So I don't understand how/where to set the minimum threshold.  Any further suggestions for what to try?

Thanks again in advance!

Coordinator
Oct 22, 2012 at 1:46 PM

It sounds like you have not yet calculated graph metrics for this network.

As a result, there are no in-degree values to use to filter.

Use NodeXL>Graph Metrics to generate results to filter on.

-

Marc

Oct 22, 2012 at 1:48 PM

Another option, although it gets at the same thing, would be to count and merge duplicate edges.

NodeXL>Prepare Data>Count and Merge Duplicate Edges

Oct 22, 2012 at 4:41 PM
Edited Oct 22, 2012 at 5:09 PM

Marc - you're right that I didn't yet calculate graph metrics, so I did that and now I see the option for setting the in-degree; when I perform all the steps many of the directed edges disappear but the vertices remain 'floating in space', vertices which have no relationship with any other vertex. I tried with a very simple dummy data set and here's the problem:  if I set the in-degree to 1 many vertices disappear, including the ones representing the journal articles from which the entire data set originates from (as they should).  So if I have three original/source articles, Smith, Jones, and White, and I input all their references which total 9, unless Smith is cited by Jones and White, his vertex disappears, leaving any of the references Smith has in common with Jones and White 'floating'.

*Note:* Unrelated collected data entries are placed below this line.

Lemma deliver_steps fuel q d h ck now h' D hold :
  sp_prod d = PIdle -> (length (hp_data h) <= fuel)%nat ->
  deliver_due fuel now h (sp_queue d) = (h', D, hold) ->
  exists pu, rtc timer_step (Timers q d h (TDue now) ck)
    (Timers q (Spsc D PIdle (sp_cons d) pu (sp_popped d)) h'
       (match hold with Some item => TPush now item | None => TDrain end) ck).
Proof.
  revert d h. induction fuel as [|fuel IH]; intros d h Hp Hf; cbn [deliver_due].
  { intros [= <- <- <-]. exists (sp_pushed d). destruct d as [D0 p c pu po]; simpl in *; subst p.
    apply rtc_once, tm_not_due. intros item Hi. destruct (hp_data h); [done|simpl in Hf; lia]. }
  destruct (hp_data h) as [|x l] eqn:Hh.
  { intros [= <- <- <-]. exists (sp_pushed d). destruct d as [D0 p c pu po]; simpl in *; subst p.
    apply rtc_once, tm_not_due. by rewrite Hh. }
  destruct (Z.leb_spec (ei_expire_time x) now) as [Hle|Hgt].
  2: { intros [= <- <- <-]. exists (sp_pushed d). destruct d as [D0 p c pu po]; simpl in *; subst p.
       apply rtc_once, tm_not_due. rewrite Hh. by intros item [= <-]. }
  destruct (heap_pop h) as [h1 [item|]] eqn:Hpop.
  2: { unfold heap_pop in Hpop. by rewrite Hh in Hpop. }
  destruct (heap_pop_shorter _ _ _ Hpop) as [Hlen Htop]. rewrite Hh in Hlen, Htop. injection Htop as ->.
  pose proof (tm_due q d h h1 now item ck Hpop Hle) as Hdue.
  destruct (queue_push (sp_queue d) item) as [D1 r] eqn:Hpush.
  assert (Hr : r = 0 \/ (r = -1 /\ D1 = sp_queue d)).
  { unfold queue_push in Hpush. destruct (queue_next _ =? _); injection Hpush as <- <-; [by right|by left]. }
  destruct Hr as [->|[-> ->]].
  - intros Hd. pose proof (push_steps q d h1 ck now item D1 Hp Hpush) as Hst.
    destruct (IH (Spsc D1 PIdle (sp_cons d) (sp_pushed d ++ [item]) (sp_popped d)) h1 eq_refl
                ltac:(simpl in *; lia) Hd) as [pu Hrest].
    exists pu. eapply rtc_l; [exact Hdue|]. by etrans.
  - intros [= <- <- <-]. exists (sp_pushed d). destruct d as [D0 p c pu po]; simpl in *; subst p.
    by apply rtc_once.
Qed.

Lemma drain_empties fuel ok Q h l Q' h' :
  queue_rep Q l -> (length l <= fuel)%nat -> drain_commands fuel ok Q h = Ok (Q', h') -> queue_rep Q' [].
Proof.
  revert Q h l. induction fuel as [|fuel IH]; intros Q h l Hq Hf; cbn [drain_commands].
  { intros [= <- <-]. by destruct l; [|simpl in Hf; lia]. }
  pose proof (queue_pop_rep Q l Hq) as Hpop. destruct l as [|x l].
  { rewrite Hpop. by intros [= <- <-]. }
  destruct Hpop as (Q1 & -> & Hq1). destruct (heap_push ok h x); [|done]. cbn [rbind].
  apply (IH _ _ l Hq1). simpl in Hf. lia.
Qed.

(** A turn of the thread that nobody interrupts, the step that System.v takes,
    is a sequence of its steps: the queues, the heap and the thread's place are
    those that [expire_turn] computes, and the main thread's sides of the rings
    are where they were. *)
Theorem expire_turn_steps q d h ck ok now l Q h' D hold :
  sp_cons q = CIdle -> sp_prod d = PIdle -> queue_rep (sp_queue q) l ->
  expire_turn ok now (sp_queue q) h (sp_queue d) = Ok (Q, h', D, hold) ->
  exists po pu, rtc timer_step (Timers q d h TDrain ck)
    (Timers (Spsc Q (sp_prod q) CIdle (sp_pushed q) po) (Spsc D PIdle (sp_cons d) pu (sp_popped d)) h'
       (match hold with Some item => TPush now item | None => TDrain end) (ck ++ [now])).
Proof.
  intros Hc Hp Hq. unfold expire_turn.
  destruct (drain_commands _ ok (sp_queue q) h) as [[Q1 h1]|] eqn:Hdr; [|done]. cbn [rbind].
  destruct (deliver_due _ now h1 (sp_queue d)) as [[h2 D2] o] eqn:Hdl. intros [= <- <- <- <-].
  destruct (drain_steps _ _ q d h ck _ _ Hc Hdr) as [po Hs1].
  assert (Hlen : (length l <= Z.to_nat EXPIRE_QUEUE_SIZE)%nat).
  { destruct Hq as (c & _ & _ & Hlt & _). unfold EXPIRE_QUEUE_SIZE in *. lia. }
  pose proof (queue_pop_rep _ _ (drain_empties _ _ _ _ _ _ _ Hq Hlen Hdr)) as Hempty. cbn beta iota in Hempty.
  pose proof (pop_empty_steps (Spsc Q1 (sp_prod q) CIdle (sp_pushed q) po) d h1 ck Q1 now eq_refl Hempty) as Hs2.
  destruct (deliver_steps _ (Spsc Q1 (sp_prod q) CIdle (sp_pushed q) po) d h1 (ck ++ [now]) now _ _ _ Hp
              (le_n _) Hdl) as [pu Hs3].
  exists po, pu. etrans; [exact Hs1|]. by etrans.
Qed.

(** ** One timer from the main thread and back *)

Definition one_timer : expire_item := ExpireItem (str "k") 0 10 10 EXPIRE_TYPE_HASH.

(** The ring after one item has passed through it. *)
Definition passed : spsc :=
  Spsc (ExpireQueue {[0 := one_timer]} 1 1) PIdle CIdle [one_timer] [one_timer].

Definition timer_back : timers :=
  Timers passed passed (MinHeap [] 4096) (TDue 50) [50].

Lemma timer_goes_round : rtc timer_step timers_init timer_back.
Proof.
  eapply rtc_l; [apply tm_main_push; split; [apply (p_load _ _ _ _ one_timer)|done]|].
  eapply rtc_l; [apply tm_main_push; split; [by apply p_write|done]|].
  eapply rtc_l; [apply tm_main_push; split; [apply p_publish|done]|].
  etrans; [by eapply (pop_steps _ _ _ _ true); [| |vm_compute; reflexivity]|].
  etrans; [by eapply (pop_empty_steps _ _ _ _ _ 50)|].
  eapply rtc_l; [by eapply tm_due|].
  etrans; [by eapply push_steps|].
  do 2 (eapply rtc_l; [apply tm_main_pop; split; [by constructor|done]|]).
  apply rtc_once. apply tm_main_pop. split; [constructor|done].
Qed.

Lemma timers_conserved_witness :
  rtc timer_step timers_init timer_back /\ sp_popped (tm_del timer_back) = [one_timer] /\
  sp_pushed (tm_cmd timer_back) ≡ₚ sp_popped (tm_del timer_back) ++ on_the_way timer_back /\
  Forall (was_due [50]) [one_timer].
Proof.
  split; [exact timer_goes_round|]. split; [done|].
  destruct (timers_conserved timer_back timer_goes_round) as (H & Hdue & _). by split.
Defined.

Is there some way to set it so that Vertices in Vertex 1 aren't subject to the dynamic filter, or is there some way to manually make them 'immune'?  I have the feeling that there might be a way through Groups, but I can't quite understand how to make it work.

luckystrike - I also tried your suggestion to see what happened.  Unless I misunderstood your suggestion, my problem isn't that I have duplicates that I want to get rid of, its that I have some vertices with only one relationship/edge, and I don't want to see them in the network map.  Let's say I have 5 journal articles and among these they cite a total of 20 other articles.  So I have in the Vertex 1 column the original 5 articles and in Vertex 2 the 20 articles cited by them.  Let's say that only 9/20 articles are cited by 2 or more of the original 5 articles.   I would like to hide/exclude all vertices which are only cited by one article (in Vertex 1) and show/include the original 5 journal articles.

Sorry if I'm asking very basic questions.  I'm completely new to this!

Oct 22, 2012 at 5:07 PM
sanspm wrote:

luckystrike - I also tried your suggestion to see what happened.  Unless I misunderstood your suggestion, my problem isn't that I have duplicates that I want to get rid of, its that I have some vertices with only one relationship/edge, and I don't want to see them in the network map.  Let's say I have 5 journal articles and among these they cite a total of 20 other articles.  So I have in the Vertex 1 column the original 10 articles and in Vertex 2 the 20 articles cited by them.  Let's say that only 9/20 articles are cited by 2 or more of the original 5 articles.   I would like to hide/exclude all vertices which are only cited by one article (in Vertex 1) and show/include the original 5 journal articles.

Sorry if I'm asking very basic questions.  I'm completely new to this!

I think I might have originally misunderstood exactly how your network is set up. Now that I re-read things, it sounds like Marc is on the best route to accomplish what you're trying to do. But I'll defer to him to answer the specifics of your question.

Ask a lot of questions! That's how we all learn!

Coordinator
Oct 22, 2012 at 5:39 PM

Glad to hear you have made some progress!

It now sounds like you have calculated edge and vertex metrics.  But your description makes me think you are using the Edge filters to remove connections from the network, rather than the Vertex filters which remove nodes from the network.

You can control Vertex and Edge Visibility in several ways in NodeXL.  Both the Vertices and Edges worksheets have columns labeled "Visibility".

** You may need to use the NodeXL>Show/Hide>Workbook Columns>Visual Properties to display these columns!

Visibility can be set to "Show" (or 4), "Hide" (or 2), "Skip"  (or 0) or "Show if in an edge" (or 1).

By default Visibility is set to "Show".

You may want to apply "Show if in and edge" to your vertices.

This can also be accomplished through the NodeXL>Visual Properties>Autofill Columns feature.  

NodeXL Autofill Feature

Look for the rows labeled "Edge Visibility" and "Vertex Visibility". These control the rule for display of a vertex or an edge.  You *could* set the rule to be that in-degree must be greater than "n".

-

Marc